I progressi nell’optogenetica NHP hanno creato la necessità di metodi di iniezione intracranica accurati e affidabili. I vantaggi del metodo descritto in questo rapporto sono che è economico, utilizza componenti sterilizzabili e usa e getta e ha la capacità di colpire diverse aree cerebrali di qualsiasi profondità. Consente inoltre di controllare la velocità e il volume di iniezione in virtù della velocità con cui la valvola dell’aria può essere controllata. La pressione dell’aria può essere aumentata transitoriamente per rimuovere un intasamento e quindi ridotta rapidamente per evitare la successiva sovrainiezione che sarebbe prodotta da una pressione sostenuta. I componenti monouso riducono il rischio di contaminazione incrociata tra i siti di iniezione.
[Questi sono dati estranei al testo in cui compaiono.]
(** * Seven degrees of separation: layered BFS, bounded subgraph, frame layers

    A shallow embedding of the reachability code of the repository:
    - [SevenDegreesModel] (7contactosmejorado.py): the set based BFS that
      advances one degree per simulation step and records metrics;
    - [elegir_origen], [subgrafo_por_grados], [construir_capas] and the
      frame projection of [dibujar_frame] (anuimate_seven_degrees.py and
      viz/animacion2.py, whose versions of these functions are identical).

    The graph is a networkx [Graph]: an insertion ordered adjacency
    dictionary.  Order matters (BFS discovery order, stable sorting), so the
    dictionary is an association list. *)

From stdpp Require Import gmap list sorting strings.
From Stdlib Require Import ZArith QArith Lia.

Local Open Scope Z_scope.

#[local] Set Warnings "-clear-no-such-hyp".

(* ===================================================================== *)
(** ** networkx.Graph as an ordered adjacency list *)
(* ===================================================================== *)

Module Nx.

(** [G._adj]: node -> neighbours, both in insertion order. *)
Abbreviation Graph := (list (Z * list Z)).

(** [G.nodes()] *)
Definition nodes (G : Graph) : list Z := G.*1.

(** [G.number_of_nodes()] *)
Definition number_of_nodes (G : Graph) : nat := length G.

(** [G._adj[u]]; [None] stands for the KeyError / NetworkXError raised
    when [u] is not a node. *)
Fixpoint adj (G : Graph) (u : Z) : option (list Z) :=
  match G with
  | [] => None
  | (k, nb) :: G' => if decide (k = u) then Some nb else adj G' u
  end.

(** [u in G] *)
Definition contains (G : Graph) (u : Z) : bool := bool_decide (is_Some (adj G u)).

(** [G.neighbors(u)] *)
Definition neighbors (G : Graph) (u : Z) : option (list Z) := adj G u.

(** [G.degree[u]]: number of neighbours, a self loop counting twice. *)
Definition degree (G : Graph) (u : Z) : option Z :=
  nb ← adj G u;
  Some (Z.of_nat (length nb) + (if decide (u ∈ nb) then 1 else 0)).

(** [G.add_node(u)] *)
Definition add_node (G : Graph) (u : Z) : Graph :=
  if contains G u then G else G ++ [(u, [])].

(** [G._adj[u][v] = datadict]: a new key goes last, an old one stays. *)
Fixpoint set_nbr (G : Graph) (u v : Z) : Graph :=
  match G with
  | [] => []
  | (k, nb) :: G' =>
      if decide (k = u)
      then (k, if decide (v ∈ nb) then nb else nb ++ [v]) :: G'
      else (k, nb) :: set_nbr G' u v
  end.

(** [G.add_edge(u, v)] *)
Definition add_edge (G : Graph) (e : Z * Z) : Graph :=
  let G1 := add_node (add_node G e.1) e.2 in
  set_nbr (set_nbr G1 e.1 e.2) e.2 e.1.

(** [nx.read_edgelist] on the already parsed lines, one edge per line. *)
Definition from_edgelist (edges : list (Z * Z)) : Graph :=
  foldl add_edge [] edges.

(** Invariants every networkx graph has: unique keys, neighbours without
    repetition, and every neighbour is itself a node. *)
Definition wf_graph (G : Graph) : bool :=
  bool_decide (NoDup (nodes G)) &&
  forallb (λ '(_, nb), bool_decide (NoDup nb) &&
                       forallb (λ v, contains G v) nb) G.

(** [G.subgraph(nbunch).copy()]: the induced subgraph. *)
Definition subgraph (G : Graph) (nbunch : list Z) : Graph :=
  (λ '(u, nb), (u, filter (λ v, v ∈ nbunch) nb)) <$>
    filter (λ '(u, _), u ∈ nbunch) G.
(** Predicates on events, and the computations that keep the dictionary
    objects [h] as they are and log only events satisfying [P]. *)
Definition not_cat (e : event) : Prop :=
  match e with
  | CallCat _ _ => False
  | _ => True
  end.

Definition config_event (h : list (gmap string V)) (ck mk : kwref) (e : event)
  : Prop :=
  match e with
  | CallAttn _ _ _ kw c => (kw, c) = (ck, contents_of h ck)
  | CallMotion _ _ _ _ kw c => (kw, c) = (mk, contents_of h mk)
  | _ => True
  end.

Definition layer_event (h : list (gmap string V)) (ck mk : kwref) (e : event)
  : Prop :=
  not_cat e /\ config_event h ck mk e.

Definition emits_at (h : list (gmap string V)) (P : event -> Prop) {X}
  (m : Py X) : Prop :=
  forall st, heap st = h ->
    heap (snd (m st)) = h /\
    exists new, trace (snd (m st)) = trace st ++ new /\ Forall P new.

End Blocks.

(** ** A small instance of the collaborators

    Integer tensors; dictionaries hold integers; a motion module is the
    channel count it was built for. The residual operator adds one to
    every element, attention adds the ["scale"] entry of its keyword
    arguments (zero without one), a motion module doubles and adds its
    scale. *)

Module Toy.

Definition scale_of (kw : option (gmap string Z)) : Z :=
  match kw with
  | Some d => default 0%Z (d !! "scale")
  | None => 0%Z
  end.

Definition pointwise (f : Z -> Z) (x : Tensor Z) : Tensor Z :=
  mkTensor (shape x) (map f (data x)).

(** The resamplers of this instance keep the resolution, so that every
    skip entry can be concatenated to the hidden states of any layer:
    "down" halves the elements and "up" doubles them. *)
Definition toy_downsample (x : Tensor Z) : result (Tensor Z) :=
  match shape x with
  | [n; c; h; w] => Ok (pointwise (fun v => v / 2)%Z x)
  | _ => Raise RuntimeError
  end.

Definition toy_upsample (x : Tensor Z) : result (Tensor Z) :=
  match shape x with
  | [n; c; h; w] => Ok (pointwise (Z.mul 2) x)
  | _ => Raise RuntimeError
  end.

Definition toy_cat (a b : Tensor Z) : result (Tensor Z) :=
  match shape a, shape b with
  | [1; c1; f1; h1; w1], [1; c2; f2; h2; w2] =>
      if (f1 =? f2) && (h1 =? h2) && (w1 =? w2)
      then Ok (mkTensor [1; c1 + c2; f1; h1; w1] (data a ++ data b))
      else Raise RuntimeError
  | _, _ => Raise RuntimeError
  end.

(** The constructors of this instance fail as group normalisation does:
    with [TypeError] for a group count [None], and with [ValueError] for
    a group count that is not positive or does not divide the channels. *)
Definition toy_group_norm (groups : option Z) (channels : Z) : result unit :=
  match groups with
  | None => Raise TypeError
  | Some g =>
      if (0 <? g)%Z && (channels mod g =? 0)%Z
      then Ok tt
      else Raise (ValueError "num_channels must be divisible by num_groups")
  end.

Definition toy_resnet_init (r : ResnetBlock2D) : result unit :=
  rbind (toy_group_norm (rn_groups r) (rn_in_channels r)) (fun _ =>
  toy_group_norm (rn_groups r) (rn_out_channels r)).

Definition toy_transformer_init (t : Transformer2DModel) : result unit :=
  toy_group_norm (tr_norm_num_groups t) (tr_in_channels t).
I passaggi critici di questo protocollo di iniezione includono la costruzione di cannule di alta qualità, il loro caricamento senza introdurre bolle e la selezione di siti di iniezione non troppo vicini tra loro. Le iniezioni a ≥1 cm di distanza di solito trasducono regioni non sovrapposte, ma questa euristica dipende dal sierotipo virale, dal titolo, dal promotore, dal volume, dal bersaglio e dal metodo di rilevazione. La selezione di siti di iniezione che non sono direttamente collegati evita potenziali confusioni prodotti dal traffico di opsina lungo gli assoni e la propensione di alcuni sierotipi AAV alla trasduzione retrograda.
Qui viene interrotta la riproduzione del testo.